The shift change will include all sworn personnel, not just patrol officers, according to White, who said he will meet Thursday with St. Thomas-St. John and St. Croix Law Enforcement Supervisors Union and Police Benevolent Association representatives to discuss the changes.

"Nothing will be implemented until I have a chance to sit with the union and dialogue with them. Their input and suggestions will be considered before we move forward," White said, noting the change is important, in light of short staffing and increasingly brazen acts of violence in the community.

"At a time when shooters are emboldened enough to take on police officers, including a police chief, it’s clear we need more coverage,” White said. “As police officers, this is what the public expects us to do."

White also addressed public criticism from Cpl. Elroy Raymo, president of the St. Thomas-St. John PBA, over rising medical bills and insufficient medical insurance coverage for Officer Colvin Georges, who was gravely wounded by gunfire May 26.

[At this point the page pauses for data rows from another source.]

(** What the application does on streams for sending, and opening streams. *)
Lemma app_progress o s : sys_inv s → enabled o s = true →
  match o with
  | OOpen _ | OAccept _ | OWrite _ _ | OWriteChunks _ _ | OFinish _ | OReset _ _ | OSetPriority _ _ | OPoll => progress s o
  | _ => True
  end.
Proof.
  intros Hinv He. pose proof Hinv as (Hc & Hm & Hs & _). apply andb_true_iff in He as [Hroom%room_spec He].
  destruct o; try done; unfold progress; cbn [step].
  - destruct (open_count false d (st s) Hc (Hm d)) as ([r s1] & E & Hc1 & Hq). rewrite E. simpl in Hc1, Hq. eexists. split; [done |].
    apply (inv_quiet_same _ _ _ (st s)); [done.. |]. intros extra _ Hr. by eapply open_recv.
  - destruct (accept_count d (st s) Hc) as (? & [= <-] & Hc1 & Hq). eexists. split; [done |].
    apply (inv_quiet_same _ _ _ (st s)); [done.. |]. intros extra _. apply view_recv. unfold accept. by repeat case_goal.
  - apply andb_true_iff in He as [Hk%bool_decide_eq_true _]. by apply write_op_progress.
  - apply andb_true_iff in He as [Hk%bool_decide_eq_true _]. by apply write_op_progress.
  - apply bool_decide_eq_true in He. destruct (finish id (st s)) as [r s1] eqn:E.
    destruct (finish_inv _ _ _ _ _ _ Hs He E). eexists. split; [done |]. by apply (inv_unmoved (wr s) (fl s) _ _ _ (st s)).
  - apply bool_decide_eq_true in He. destruct (reset id error_code (rtx s) (st s)) as [[r q] s1] eqn:E.
    destruct (reset_send_inv _ _ _ _ _ _ _ _ _ Hs He E). eexists. split; [done |]. by apply (inv_unmoved (wr s) (fl s) _ _ _ (st s)).
  - destruct (set_priority id p (st s)) as [r s1] eqn:E. destruct (set_priority_inv _ _ _ _ _ _ _ Hs E).
    eexists. split; [done |]. by apply (inv_unmoved (wr s) (fl s) _ _ _ (st s)).
  - destruct (poll_send_inv _ _ _ Hs). eexists. split; [done |]. by apply (inv_unmoved (wr s) (fl s) _ _ _ (st s)).
Qed.

(** What the application does on streams for receiving, and the limits it sets. *)
Lemma app_recv_progress o s : sys_inv s → enabled o s = true →
  match o with
  | OStop _ _ | ORead _ _ | OReceivedReset _ | OSetReceiveWindow _ | OSetMaxConcurrent _ _ => progress s o
  | _ => True
  end.
Proof.
  intros Hinv He. pose proof Hinv as (Hc & Hm & Hs & extra0 & _ & _ & Hr0). apply andb_true_iff in He as [Hroom%room_spec He].
  destruct o; try done; unfold progress; cbn [step].
  - destruct (stop_count id error_code (rtx s) (st s) Hc Hroom) as ([[r q] s1] & E & Hc1 & Hq). rewrite E. simpl in Hc1, Hq.
    eexists. split; [done |]. apply (inv_quiet (wr s) (fl s) (clean s) _ (st s)); [done.. |]. intros extra H0 Hr.
    destruct (stop_inv _ _ _ _ _ _ _ _ Hr E) as (x & Hx & Hx0 & Hr1 & _). exists x. split_and!; [done | | done].
    simpl. intros [? ?%negb_true_iff]%andb_true_iff. split; [done | by apply Hx0].
  - apply andb_true_iff in He as [_ Hl]. 
    destruct (read_session_count id lens (rtx s) (st s) Hc Hroom (proj1 Hr0)) as ([[r q] s1] & E & Hc1 & Hq). rewrite E. simpl in Hc1, Hq.
    assert (Hs1 : streams_inv (wr s) (fl s) (clean s) s1).
    { apply (inv_quiet_same _ _ _ (st s)); [done.. |]. intros extra _ Hr. eapply read_session_inv; [done | | exact E].
      eapply forallb_Forall; [| exact Hl]. simpl. lia. }
    simpl. destruct r; eexists; (split; [done |]); exact Hs1.
  - destruct (observe_reset_count id (rtx s) (st s) Hc Hroom) as ([[r q] s1] & E & Hc1 & Hq). rewrite E. simpl in Hc1, Hq.
    eexists. split; [done |]. apply (inv_quiet_same _ _ _ (st s)); [done.. |]. intros extra _ Hr. by eapply observe_reset_inv.
  - apply bool_decide_eq_true in He. destruct (set_receive_window w (st s)) as [s1 b] eqn:E. eexists. split; [done |].
    apply (inv_quiet_same _ _ _ (st s)); [done | | |].
    + apply (count_inv_view (st s)); [| | | done]; unfold set_receive_window in E; case_hyp E; by simplify_eq.
    + unfold set_receive_window in E. case_hyp E; simplify_eq; by apply quiet_same.
    + intros extra H0 Hr. by eapply set_window_inv.
  - apply andb_true_iff in He as [Hn Hn']. destruct (set_max_concurrent_count d n (st s) Hc) as (s1 & E & Hc1 & Hq); [lia | lia | done |].
    rewrite E. eexists. split; [done |]. apply (inv_quiet_same _ _ _ (st s)); [done.. |]. intros extra _ Hr.
    by eapply set_max_concurrent_recv.
Qed.

(** Frames from the peer. *)
Lemma frame_progress o s : sys_inv s → enabled o s = true →
  match o with
  | IStream _ _ | IResetStream _ | IMaxData _ | IMaxStreams _ _ | IMaxStreamData _ _ | IStopSending _ _ => progress s o
  | _ => True
  end.
Proof.
  intros Hinv He. pose proof Hinv as (Hc & Hm & Hs & _). apply andb_true_iff in He as [Hroom%room_spec He].
  destruct o; try done; unfold progress; cbn [step].
  - rewrite !andb_true_iff in He. destruct He as (((Hid%bool_decide_eq_true & Ho) & _) & Hf).
    destruct (received_count frame payload_len (st s) Hc Hroom Hid) as ([s1 r] & E & Hc1 & Hq). rewrite E. simpl in Hc1, Hq.
    eexists. split; [done |]. apply (inv_quiet_same _ _ _ (st s)); [done.. |]. intros extra _ Hr.
    apply (received_inv extra frame payload_len (st s) s1 r); [done | lia | done | done].
  - apply andb_true_iff in He as [Hid%bool_decide_eq_true Ho%bool_decide_eq_true].
    destruct (received_reset_count frame (st s) Hc Hroom Hid) as ([s1 r] & E & Hc1 & Hq). rewrite E. simpl in Hc1, Hq.
    eexists. split; [done |]. apply (inv_quiet (wr s) (fl s) (clean s) _ (st s)); [done.. |]. intros extra H0 Hr.
    destruct (received_reset_inv _ _ _ _ _ Hr Ho E) as (x & Hx & Hx0 & Hr1 & _). exists x. split_and!; [done | | done].
    simpl. intros [? ?%negb_true_iff]%andb_true_iff. split; [done | by apply Hx0].
  - apply bool_decide_eq_true in He. destruct (received_max_data_inv _ _ n _ Hs He). eexists. split; [done |].
    by apply (inv_unmoved (wr s) (fl s) _ _ _ (st s)).
  - destruct (received_max_streams d n (st s)) as [s1 r] eqn:E.
    destruct (received_max_streams_inv _ _ _ _ _ _ _ Hs Hc Hm E) as (Hs1 & Hc1 & Hm1 & Hv & _). eexists. split; [done |].
    destruct Hinv as (_ & _ & _ & extra & ? & ? & Hr). split_and!; [done.. |]. exists extra. split_and!; [done.. |]. by apply (view_recv _ (st s)).
  - rewrite !andb_true_iff in He. destruct He as ((Hid%bool_decide_eq_true & Ho%bool_decide_eq_true) & Hlim).
    destruct (received_max_stream_data_inv _ _ id offset _ Hs Hc Hid) as (Hs1 & Hc1 & Hv & Em); [apply Ho | |].
    { intros Hne. rewrite bool_decide_false in Hlim by done. simpl in Hlim. lia. }
    eexists. split; [done |]. apply (inv_sent (wr s) (fl s) _ _ _ (st s)); try done. intros extra. by apply view_recv.
  - destruct (received_stop_sending_inv _ _ id error_code _ Hs Hc) as (Hs1 & Hc1 & Hv & Em).
    eexists. split; [done |]. apply (inv_sent (wr s) (fl s) _ _ _ (st s)); try done. intros extra. by apply view_recv.
Qed.

(** Acknowledgements, losses and packets. *)
Lemma net_progress o s : sys_inv s → enabled o s = true →
  match o with
  | NAck _ | NLost _ | NResetAcked _ | TStreams _ _ _ | TControl _ _ => progress s o
  | _ => True
  end.
Proof.
  intros Hinv He. pose proof Hinv as (Hc & Hm & Hs & extra0 & _ & _ & Hr0). apply andb_true_iff in He as [Hroom%room_spec He].
  assert (Hfl : ∀ i, Z.of_nat i < zlen (fl s) → ∃ m, fl s !! i = Some m ∧ send_inv (wr s) (m :: delete i (fl s)) (st s)).
  { intros i Hi. destruct (lookup_lt_is_Some_2 (fl s) i) as [m Em]; [unfold zlen in Hi; lia |]. exists m. split; [done |].
    by rewrite <- delete_Permutation. }
  destruct o; try done; unfold progress; cbn [step].
  - destruct (Hfl i) as (m & -> & Hs'); [lia |]. cbn [mbind option_bind].
    destruct (received_ack_of_inv _ m _ _ Hs' Hc Hroom) as (s1 & E & Hs1 & Hc1 & Em). rewrite E.
    eexists. split; [done |]. apply (inv_sent (wr s) (fl s) _ _ _ (st s)); try done. intros extra Hr. by eapply received_ack_of_recv.
  - destruct (Hfl i) as (m & -> & Hs'); [lia |]. cbn [mbind option_bind].
    destruct (retransmit_inv _ m _ _ Hs'). eexists. split; [done |]. by apply (inv_unmoved (wr s) (fl s) _ _ _ (st s)).
  - destruct (reset_acked_inv _ _ id _ Hs Hc Hroom) as (s1 & E & Hs1 & Hc1 & Em). rewrite E.
    eexists. split; [done |]. apply (inv_sent (wr s) (fl s) _ _ _ (st s)); try done. intros extra Hr. by eapply reset_acked_recv.
  - unfold write_stream_frames.
    destruct (write_stream_loop_spec (wr s) max_size fair ltac:(lia)
      (length (PendingStreamsQueue.iter (pending (st s))) + Z.to_nat (max_size - zlen buf)) buf [] (fl s) (st s) Hs Hc)
      as (fs & out & s1 & -> & [Hs1 Hu _ _ _ _ _ _ _ _]); [unfold queued; rewrite length_fmap; lia |].
    eexists. split; [done |]. by apply (inv_unmoved (wr s) (fl s) _ _ _ (st s)).
  - destruct (write_control_frames_inv iter_next max_size (mk_writer buf (rtx s) None (st s)) (wr s) (fl s) extra0 Hs Hr0) as (r & w & -> & Hco).
    simpl in Hco. destruct (controlled_inv _ _ _ _ Hco Hs Hc) as (Hs1 & Hc1 & Em). eexists. split; [done |].
    apply (inv_sent (wr s) (fl s) _ _ _ (st s)); try done. intros extra Hr. by apply (co_recv _ _ Hco).
Qed.

Lemma step_progress o s : sys_inv s → enabled o s = true → progress s o.
Proof.
  intros Hinv He. pose proof (app_progress o s Hinv He). pose proof (app_recv_progress o s Hinv He).
  pose proof (frame_progress o s Hinv He). pose proof (net_progress o s Hinv He). by destruct o.
Qed.

(** ** Runs *)

(** The connection starts with its configuration and the peer's transport parameters. *)
Record Config := mk_config {
  cf_side : Side;
  cf_max_uni : Z;
  cf_max_bidi : Z;
  cf_send_window : Z;
  cf_receive_window : Z;
  cf_stream_receive_window : Z;
  cf_peer : TransportParameters.TransportParameters;
}.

"Raymo should realize that these issues are not unique to the VIPD," White said, elaborating that
insufficient insurance coverage was a serious problem for police as well as all V.I. government employees facing hazardous duty.

"VIPD officers are fully aware issues with the government insurance and Workers Compensation are systemic to all Class 3 hazardous duty employees across several government agencies. Any of these employees, no matter what agency they serve, when faced with debilitating, long term injuries, will face the same restrictions."

White said the V.I. Senate acknowledged these systemwide shortcomings and recently moved legislation to mitigate these issues for all affected employees. That bill, passed in session last week, increased Workers Compensation for hazardous duty employees from $200,000 to $750,000.